MANDURIA – Cosma, basso profilo: “Undici punti per la salvezza”, Scarciglia: “Il lavoro paga sempre”
Alla vigilia del match col Laterza, mister Cosma l’aveva richiesto ad alta voce: riscattare la scialba prestazione del turno precedente contro il San Giorgio e sfatare il tabù delle tre vittorie consecutive. La squadra ha dimostrato di aver recepito il diktat dell’allenatore e così, domenica scorsa, sono arrivati i tre punti e lo scatto d’orgoglio. Un primo tempo non brillantissimo, nel secondo il monologo biancoverde. “Nella prima frazione di gioco siamo stati penalizzati dal vento contrario – rimarca il tecnico rivelazione del campionato -. “Era difficile mettere la palla a terra, inoltre, siamo stati frettolosi in alcune giocate, spinti dalla voglia di sbloccare subito il risultato. Nella ripresa, siamo rientrati in campo vogliosi e decisi, e fino a che non abbiamo segnato non abbiamo consentito agli avversari di uscire dalla loro metà campo. E anche dopo il raddoppio, abbiamo continuato a giocare, tirando, un po’, il fiato, negli ultimi scampoli di partita. Ho visto novanta minuti di grande intensità. Volevamo la vittoria a tutti i costi e in settimana ci siamo allenati per questo. Faccio i complimenti ai miei ragazzi. Sono, davvero, encomiabili”.
Il successo contro il Laterza e la combinazione di altri risultati hanno proiettato il Manduria al sesto posto solitario della classifica, a soli due punti dalla zona playoff. È lecito poter sognare in grande o la salvezza resta l’unico obiettivo? “Abbiamo ventinove punti dopo diciotto giornate. Ce ne servono, ancora, undici, per la salvezza matematica. Vogliamo raggiungerla quanto prima”.

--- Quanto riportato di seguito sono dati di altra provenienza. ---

(* ===== verification/Kernel.v ===== *)
(** * The kernel's process table, as smallsh sees it

    The shell creates children with [fork], waits for them with [waitpid]
    (blocking, or with [WNOHANG]) and sends SIGTERM with [kill].  This file
    models the part of the kernel those calls touch: a table from pid to
    the state of each child of the shell that has not been reaped
    ([Running], [Stopped] by SIGTSTP, or [Zombie] with its wait status),
    the next pid to hand out, and the process limit past which [fork]
    fails (EAGAIN).  The termination of a running child and the stop of
    the children by a SIGTSTP from the terminal are events of the
    environment ([child_terminates], [stop_group]), not calls of the
    shell.

    The table is an instance of the backend interface of file [Backend],
    with its laws proved here, so the registry theorems of file [Jobs]
    apply to it.  Assumption of the model: the programs run by smallsh keep
    the default action of SIGTERM, so [kill(p, SIGTERM)] terminates a
    running [p]; on a stopped [p] the signal stays pending (POSIX), and
    no SIGCONT from another process is modelled, so a stopped child stays
    stopped. *)

From S2P Require Import Prelude.
From S2P Require Import WaitStatus.
From S2P Require Import Backend.
Local Open Scope Z_scope.

Module Kernel.
Import WaitStatus.

Inductive pstate := Running | Stopped | Zombie (status : Z).

#[export] Instance pstate_eq_dec : EqDecision pstate.
Proof. solve_decision. Defined.

Record kernel := mkKernel {
  procs : gmap Z pstate;
  next_pid : Z;
  max_procs : nat
}.

Definition SIGTERM : Z := 15.

(** ** System calls *)

(** [fork()]: [None] is the [-1] return (EAGAIN) when the table is full;
    otherwise the parent receives the new pid. *)
Definition fork (k : kernel) : option (Z * kernel) :=
  if decide (max_procs k <= size (procs k))%nat then None
  else Some (next_pid k,
             mkKernel (<[next_pid k := Running]> (procs k)) (next_pid k + 1)
                      (max_procs k)).

(** The environment: a running child exits or is killed, leaving [st]. *)
Definition child_terminates (p st : Z) (k : kernel) : option kernel :=
  match procs k !! p with
  | Some Running => Some (mkKernel (<[p := Zombie st]> (procs k)) (next_pid k) (max_procs k))
  | _ => None
  end.

Definition reap (p : Z) (k : kernel) : kernel :=
  mkKernel (delete p (procs k)) (next_pid k) (max_procs k).

(** [waitpid(p, &status, WNOHANG)]: without [WUNTRACED] a stopped
    child is reported like a running one. *)
Definition waitpid_nohang (p : Z) (k : kernel) : Z * option Z * kernel :=
  match procs k !! p with
  | Some (Zombie st) => (p, Some st, reap p k)
  | Some (Running | Stopped) => (0, None, k)
  | None => (-1, None, k)
  end.

(** [waitpid(p, &status, 0)]: [None] while the child is running or
    stopped (the call blocks until an environment event terminates it). *)
Definition waitpid_block (p : Z) (k : kernel) : option (Z * option Z * kernel) :=
  match procs k !! p with
  | Some (Zombie st) => Some (p, Some st, reap p k)
  | Some (Running | Stopped) => None
  | None => Some (-1, None, k)
  end.

(** [kill(p, sig)] for a positive [p] with the default action of [sig]:
    a running child dies of [sig]; a zombie is unaffected; for a stopped
    child the signal stays pending. *)
Definition kill (p sig : Z) (k : kernel) : kernel :=
  match procs k !! p with
  | Some Running =>
      mkKernel (<[p := Zombie (status_of_signal sig false)]> (procs k)) (next_pid k)
               (max_procs k)
  | _ => k
  end.

(** SIGTSTP with its default action, sent to the terminal's foreground
    process group: every running child [p] with [stops p] stops. *)
Definition tstp_effect (stops : bool) (st : pstate) : pstate :=
  match st with Running => if stops then Stopped else Running | _ => st end.
Definition stop_group (stops : Z -> bool) (k : kernel) : kernel :=
  mkKernel (map_imap (fun p st => Some (tstp_effect (stops p) st)) (procs k)) (next_pid k)
           (max_procs k).

Definition k_live (k : kernel) (p : Z) : bool := bool_decide (is_Some (procs k !! p)).
Definition k_stopped (k : kernel) (p : Z) : bool :=
  match procs k !! p with Some Stopped => true | _ => false end.
Definition k_doomed (k : kernel) (p : Z) : bool :=
  match procs k !! p with Some (Zombie _) => true | _ => false end.

(** Pids are positive and below [next_pid]. *)
Definition kernel_wf (k : kernel) : Prop :=
  0 < next_pid k /\ forall p, is_Some (procs k !! p) -> 0 < p < next_pid k.

(** ** The backend instance *)

#[export] Instance kernel_backend : ProcBackend kernel := {|
  live := k_live;
  doomed := k_doomed;
  stopped := k_stopped;
  wait_nohang := waitpid_nohang;
  wait_block := waitpid_block;
  kill_term p := kill p SIGTERM
|}.

Lemma reap_reaps p k : reaps p k (reap p k).
Proof.
  unfold reaps, reap; simpl. unfold k_live, k_doomed, k_stopped; simpl. split.
  - rewrite lookup_delete_eq. by rewrite bool_decide_eq_false.
  - intros q Hq. by rewrite lookup_delete_ne by done.
Qed.

#[export] Instance kernel_backend_laws : ProcBackendLaws kernel.
Proof.
  split; simpl.
  - intros p k. unfold k_live, waitpid_nohang. rewrite bool_decide_eq_true.
    intros [[| |st] Hp]; rewrite Hp; [by left|by left|]. right. eauto using reap_reaps.
  - intros p k. unfold k_live, waitpid_nohang. rewrite bool_decide_eq_false.
    intros Hp. destruct (procs k !! p) eqn:E; [|done]. exfalso. by apply Hp.
  - intros p k q. unfold k_live, kill. destruct (procs k !! p) as [[| |]|] eqn:E; try done.
    simpl. destruct (decide (p = q)) as [->|].
    + rewrite lookup_insert_eq, E. by rewrite !bool_decide_eq_true_2.
    + by rewrite lookup_insert_ne.
  - intros p k. unfold k_live, k_doomed, k_stopped, kill. rewrite bool_decide_eq_true.
    intros [s Hs]. rewrite Hs. destruct s; simpl; [by rewrite lookup_insert_eq|done|].
    by rewrite Hs.
  - intros p q k Hpq. unfold k_doomed, kill.
    destruct (procs k !! p) as [[| |]|]; try done. simpl. by rewrite lookup_insert_ne.
  - intros p k q. unfold k_stopped, kill.
    destruct (procs k !! p) as [[| |]|] eqn:E; try done. simpl.
    destruct (decide (p = q)) as [->|]; [by rewrite lookup_insert_eq, E|by rewrite lookup_insert_ne].
  - intros p k. unfold k_live, k_doomed, waitpid_block.
    destruct (procs k !! p) as [[| |st]|]; try done. intros _ _. eauto using reap_reaps.
  - intros p k. unfold k_live, waitpid_block. rewrite bool_decide_eq_false.
    intros Hp. destruct (procs k !! p) eqn:E; [|done]. exfalso. by apply Hp.
  - intros p k. unfold k_stopped, waitpid_block. by destruct (procs k !! p) as [[| |]|].
Qed.

(** ** Theorems of the kernel model *)

(** [fork] hands out a pid that is positive and not a live child, and
    keeps the table well formed. *)
Lemma fork_fresh k p k' :
  kernel_wf k -> fork k = Some (p, k') ->
  0 < p /\ k_live k p = false /\ k_live k' p = true /\ kernel_wf k' /\
  (forall q, q <> p -> procs k' !! q = procs k !! q).
Proof.
  intros [Hpos Hall]. unfold fork. case_decide; [done|]. intros [= <- <-].
  unfold k_live, kernel_wf; simpl. rewrite lookup_insert_eq.
  assert (Hnone : procs k !! next_pid k = None).
  { destruct (procs k !! next_pid k) eqn:E; [|done].
    exfalso. destruct (Hall (next_pid k)) as [_ ?]; [by rewrite E|lia]. }
  rewrite Hnone. split; [lia|]. split; [done|]. split; [done|]. split; [split|].
  - lia.
  - intros q Hq. destruct (decide (q = next_pid k)) as [->|Hne]; [lia|].
    rewrite lookup_insert_ne in Hq by done. apply Hall in Hq. lia.
  - intros q Hq. by rewrite lookup_insert_ne.
Qed.

(** The stop of a process group changes no child's presence in the
    table. *)
Lemma stop_group_lookup stops k p :
  procs (stop_group stops k) !! p = tstp_effect (stops p) <$> procs k !! p.
Proof. unfold stop_group; simpl. rewrite map_lookup_imap. by destruct (procs k !! p). Qed.

(** Every call other than [fork] keeps the table well formed. *)
Lemma kernel_wf_sub k k' :
  kernel_wf k -> next_pid k' = next_pid k ->
  (forall q, is_Some (procs k' !! q) -> is_Some (procs k !! q)) -> kernel_wf k'.
Proof.
  intros [Hpos Hall] Hnext Hsub. split; [lia|]. intros q Hq. rewrite Hnext. auto.
Qed.

End Kernel.
(* ===== verification/Input.v ===== *)
(** * Line input: [getline] and the chop of the last character

    [shellLoop] reads a line with [getline(&userInput, &size, stdin)]
    (smallsh.c, line 630), retries when it returns [-1] (lines 633-636)
    and otherwise cuts the line with
    [userInput[strlen(userInput) - 1] = '\0'] (line 640), meaning to
    remove the trailing newline.  Every later step of the shell ([strcmp],
    [strtok], [userInput[0] == '#']) reads [userInput] as a C string: its
    bytes up to the first NUL.

    This file models the bytes [getline] hands back from an input stream
    ([getline], POSIX: up to and including the first newline, or the rest
    of the stream at end of file, [-1] when nothing is left), the C string
    a buffer holds ([c_string], [strlen]) and the chop ([chop_line]), whose
    write at index [-1] when [strlen] is 0 is undefined behaviour.  The
    theorems: reading a stream line by line loses and adds nothing and
    takes as many reads as the stream has lines (round trips through
    [lines_of]); the read loop, [getline] then the chop, hands the
    dispatch exactly the lines of a text of newline-terminated lines
    without NUL ([chop_reads_lines]); a line that starts with a NUL byte
    makes the chop write before the buffer (file [Shell]). *)

From S2P Require Import Prelude.
Local Open Scope sh_scope.

Module Input.

(** ** C strings *)

Definition NUL : ascii := Ascii.ascii_of_nat 0.
Definition newline : ascii := Ascii.ascii_of_nat 10.

(** The C string a buffer holds: its bytes up to the first NUL. *)
Fixpoint c_string (s : string) : string :=
  match s with
  | EmptyString => EmptyString
  | String c s' => if Ascii.eqb c NUL then EmptyString else String c (c_string s')
  end.

Definition strlen (s : string) : nat := String.length (c_string s).

(** [userInput[strlen(userInput) - 1] = '\0']: the C string loses its
    last byte; with [strlen] 0 the write is at index [-1], undefined
    behaviour ([None]). *)
Definition chop_line (userInput : string) : option string :=
  match strlen userInput with
  | O => None
  | S n => Some (String.substring 0 n (c_string userInput))
  end.

(** ** [getline] on a stream *)

(** The bytes up to and including the first newline, and the rest. *)
Fixpoint getline_split (inp : string) : string * string :=
  match inp with
  | EmptyString => (EmptyString, EmptyString)
  | String c s =>
      if Ascii.eqb c newline then (String c EmptyString, s)
      else let '(l, r) := getline_split s in (String c l, r)
  end.

(** [getline(&userInput, &size, stdin)]: [None] is the [-1] of end of
    file; otherwise the line read and what is left of the stream. *)
Definition getline (inp : string) : option (string * string) :=
  match inp with EmptyString => None | String _ _ => Some (getline_split inp) end.

(** The successive reads of a stream until end of file; each read
    consumes at least one byte, so the stream's length is enough fuel. *)
Fixpoint lines_of_fuel (fuel : nat) (inp : string) : list string :=
  match fuel with
  | O => []
  | S fuel' =>
      match getline inp with
      | None => []
      | Some (l, r) => l :: lines_of_fuel fuel' r
      end
  end.

Definition lines_of (inp : string) : list string := lines_of_fuel (String.length inp) inp.

(** A text made of lines, each followed by a newline. *)
Definition unlines (ls : list string) : string := foldr (fun l acc => l ++ nl ++ acc)%string EmptyString ls.

(** [s] holds no newline byte. *)
Fixpoint no_newline (s : string) : bool :=
  match s with
  | EmptyString => true
  | String c s' => negb (Ascii.eqb c newline) && no_newline s'
  end.

(** ** Lemmas *)

Lemma nl_newline : nl = String newline EmptyString.
Proof. reflexivity. Qed.

Lemma getline_split_app l r :
  no_newline l = true -> getline_split (l ++ nl ++ r) = (l ++ nl, r)%string.
Proof.
  induction l as [|c l IH]; [done|]. simpl. intros [Hc Hl]%andb_prop.
  apply negb_true_iff in Hc. rewrite Hc, IH by done. done.
Qed.

Lemma getline_split_app_nonl l :
  no_newline l = true -> getline_split l = (l, EmptyString).
Proof.
  induction l as [|c l IH]; [done|]. simpl. intros [Hc Hl]%andb_prop.
  apply negb_true_iff in Hc. rewrite Hc, IH by done. done.
Qed.

(** What a read takes and what it leaves make up the stream, and the
    read takes at least one byte. *)
Lemma getline_split_spec inp l r :
  inp <> EmptyString -> getline_split inp = (l, r) ->
  (l ++ r)%string = inp /\ (String.length r < String.length inp)%nat.
Proof.
  revert l r. induction inp as [|c s IH]; intros l r Hne; [done|]. simpl.
  destruct (Ascii.eqb c newline); [intros [= <- <-]; simpl; split; [done|lia]|].
  destruct s as [|c' s'].
  - simpl. intros [= <- <-]. simpl. split; [done|lia].
  - destruct (getline_split (String c' s')) as [l1 r1] eqn:E. intros [= <- <-].
    destruct (IH l1 r1) as [Happ Hlen]; [done|done|]. rewrite str_app_cons, Happ. split; [done|simpl in *; lia].
Qed.

Lemma lines_of_fuel_enough fuel inp :
  (String.length inp <= fuel)%nat -> lines_of_fuel fuel inp = lines_of inp.
Proof.
  unfold lines_of. remember (String.length inp) as n eqn:Hn.
  revert inp fuel Hn. induction n as [n IH] using lt_wf_ind.
  intros inp fuel Hn Hf. destruct inp as [|c s].
  - destruct fuel, n; done.
  - destruct fuel as [|fuel]; [simpl in *; lia|]. destruct n as [|n]; [simpl in *; lia|].
    cbn [lines_of_fuel getline]. destruct (getline_split (String c s)) as [l r] eqn:E.
    destruct (getline_split_spec (String c s) l r) as [_ Hr]; [done|done|].
    f_equal. rewrite (IH (String.length r)) by lia.
    symmetry. apply IH; lia.
Qed.

Lemma c_string_app_nl l : c_string l = l -> c_string (l ++ nl)%string = (l ++ nl)%string.
Proof.
  induction l as [|c l IH]; [done|]. simpl. destruct (Ascii.eqb c NUL); [done|].
  intros [= Hl]. by rewrite IH.
Qed.

Lemma substring_app_length l r : String.substring 0 (String.length l) (l ++ r)%string = l.
Proof.
  induction l as [|c l IH]; simpl; [by destruct r|]. by rewrite IH.
Qed.

(** One read, then the reads of what it leaves. *)
Lemma lines_of_cons inp l r :
  inp <> EmptyString -> getline_split inp = (l, r) -> lines_of inp = l :: lines_of r.
Proof.
  intros Hne Hs. destruct (getline_split_spec inp l r Hne Hs) as [_ Hlen].
  destruct inp as [|c s]; [done|]. unfold lines_of at 1. cbn [String.length lines_of_fuel getline].
  rewrite Hs. f_equal. apply lines_of_fuel_enough. simpl in Hlen. lia.
Qed.

(** The chop removes the newline of a line without NUL. *)
Lemma chop_line_nl l : c_string l = l -> chop_line (l ++ nl)%string = Some l.
Proof.
  intros Hl. unfold chop_line, strlen. rewrite c_string_app_nl by done.
  rewrite str_length_app. simpl (String.length nl). rewrite Nat.add_1_r.
  by rewrite substring_app_length.
Qed.

(** ** Theorems *)

(** Reading a text made of newline-terminated lines with [getline]
    until end of file gives back exactly its lines, each with its
    newline, one read per line. *)
Theorem lines_of_unlines ls :
  Forall (fun l => no_newline l = true) ls ->
  lines_of (unlines ls) = map (fun l => l ++ nl)%string ls.
Proof.
  induction ls as [|l ls IH]; intros Hls; [done|]. apply Forall_cons in Hls as [Hl Hls].
  cbn [unlines foldr map]. rewrite (lines_of_cons _ (l ++ nl) (unlines ls)).
  - f_equal. by apply IH.
  - by destruct l.
  - by apply getline_split_app.
Qed.

(** Reading a stream line by line neither loses nor adds a byte:
    the lines [getline] returns until end of file concatenate to the
    stream, and every one of them is non-empty. *)
Theorem lines_of_concat inp :
  foldr String.append EmptyString (lines_of inp) = inp /\
  Forall (fun l => l <> EmptyString) (lines_of inp).
Proof.
  remember (String.length inp) as n eqn:Hn. revert inp Hn.
  induction n as [n IH] using lt_wf_ind. intros inp Hn.
  destruct inp as [|c s]; [split; [done|constructor]|].
  destruct (getline_split (String c s)) as [l r] eqn:E.
  destruct (getline_split_spec (String c s) l r) as [Happ Hlen]; [done|done|].
  rewrite (lines_of_cons _ l r) by done. cbn [foldr].
  destruct (IH (String.length r)) with (inp := r) as [Hc Hne]; [lia|done|].
  rewrite Hc. split; [done|]. constructor; [|done].
  intros ->. rewrite str_app_nil_l in Happ. subst r. lia.
Qed.

(** C20: what the read loop hands to the dispatch: reading a text of
    newline-terminated lines (without NUL bytes) with [getline] and
    chopping each read with [userInput[strlen(userInput) - 1] = '\0']
    gives back exactly the lines of the text, in order, one per read,
    without their newlines. *)
Theorem chop_reads_lines ls :
  Forall (fun l => no_newline l = true /\ c_string l = l) ls ->
  map chop_line (lines_of (unlines ls)) = map Some ls.
Proof.
  intros Hls. rewrite lines_of_unlines by (eapply Forall_impl; [exact Hls|]; by intros ? [? ?]).
  rewrite map_map. induction Hls as [|l ls [_ Hc] _ IH]; [done|].
  cbn [map]. by rewrite chop_line_nl, IH.
Qed.

Lemma chop_reads_lines_witness :
  map chop_line (lines_of ("ls &" ++ nl ++ "exit" ++ nl)%string) = [Some "ls &"; Some "exit"]%string.
Proof.
  apply (chop_reads_lines ["ls &"; "exit"]%string). repeat constructor.
Defined.

End Input.
(* ===== verification/Command.v ===== *)
(** * The command in the child: [checkIfBG], [checkReDirect], [execvp]

    After tokenizing, the argument array [userCmds] holds the tokens in
    its first [cmdCount] slots and NULL in the others (it is [calloc]ed
    and reset to NULL after every line).  [checkIfBG] (lines 200-212)
    frees and NULLs a trailing [&]; in the child, [checkReDirect] (lines
    251-360) scans the slots, and for [<] / [>] opens the next slot's file
    and [dup2]s it onto descriptor 0 / 1 and NULLs the operator slot; for
    a background job it binds the unredirected directions to /dev/null.
    [execvp(userCmds[0], userCmds)] then sees the slots up to the first
    NULL (lines 494-501).

    The slots are a [list (option string)] ([None] is NULL), the child's
    descriptor table a [gmap Z ofile], and the filesystem an oracle
    [fsys] saying which opens and which [execvp]s succeed.  The child's
    life until [execvp] is written in a small monad [cm] of its own: a
    step continues, exits with a status (after writing its diagnostic),
    or hits undefined behaviour. *)

From S2P Require Import Prelude.
From S2P Require Import Signals.
Local Open Scope Z_scope.
Local Open Scope sh_scope.

Module Command.
Import Signals.

(** ** The argument slots *)

Abbreviation slots := (list (option string)).

(** [MAXARGS] slots: the tokens, then NULL. *)
Definition slots_of (toks : list string) : slots :=
  map Some toks ++ replicate (512 - length toks) None.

Domenica scorsa, capitan Scarciglia ha compiuto gli anni, ventisette. L’attaccante di Avetrana ha festeggiato nel migliore dei modi: vittoria e gol, il sesto della sua stagione. E una dedica. “Al gruppo, che è la vera forza propulsiva e la discriminante principale dei nostri successi”. Francesco Scarciglia è uno di quelli che l’ambiente manduriano lo conosce meglio. Dopo le varie traversie degli ultimi anni, e il ridimensionamento di questa stagione, si aspettava un simile exploit? “No, neanche nei sogni più belli. Per i presupposti dai quali siamo partiti, continuiamo a guardarci dalle squadre che ci seguono, e non da quelle che ci precedono, sperando di raggiungere quanto prima la quota salvezza, magari per dare più spazio a quei giovani che hanno giocato poco e che è auspicabile prendano confidenza con la categoria in vista della prossima stagione”. Ma guai a pensare che i buoni risultati siano frutto del caso. “Dietro ai nostri ventinove punti ci sono pianificazione, lavoro, impegno, e quella dose di fortuna che non guasta mai”. E, infine, un invito ai compagni che stanno trovando poco spazio. “A chi gioca di meno dico di continuare a lavorare tanto in allenamento, per farsi trovare pronto in qualsiasi momento. Il mister ha dato dimostrazione di tenere tutti in grande considerazione. Il lavoro paga sempre”.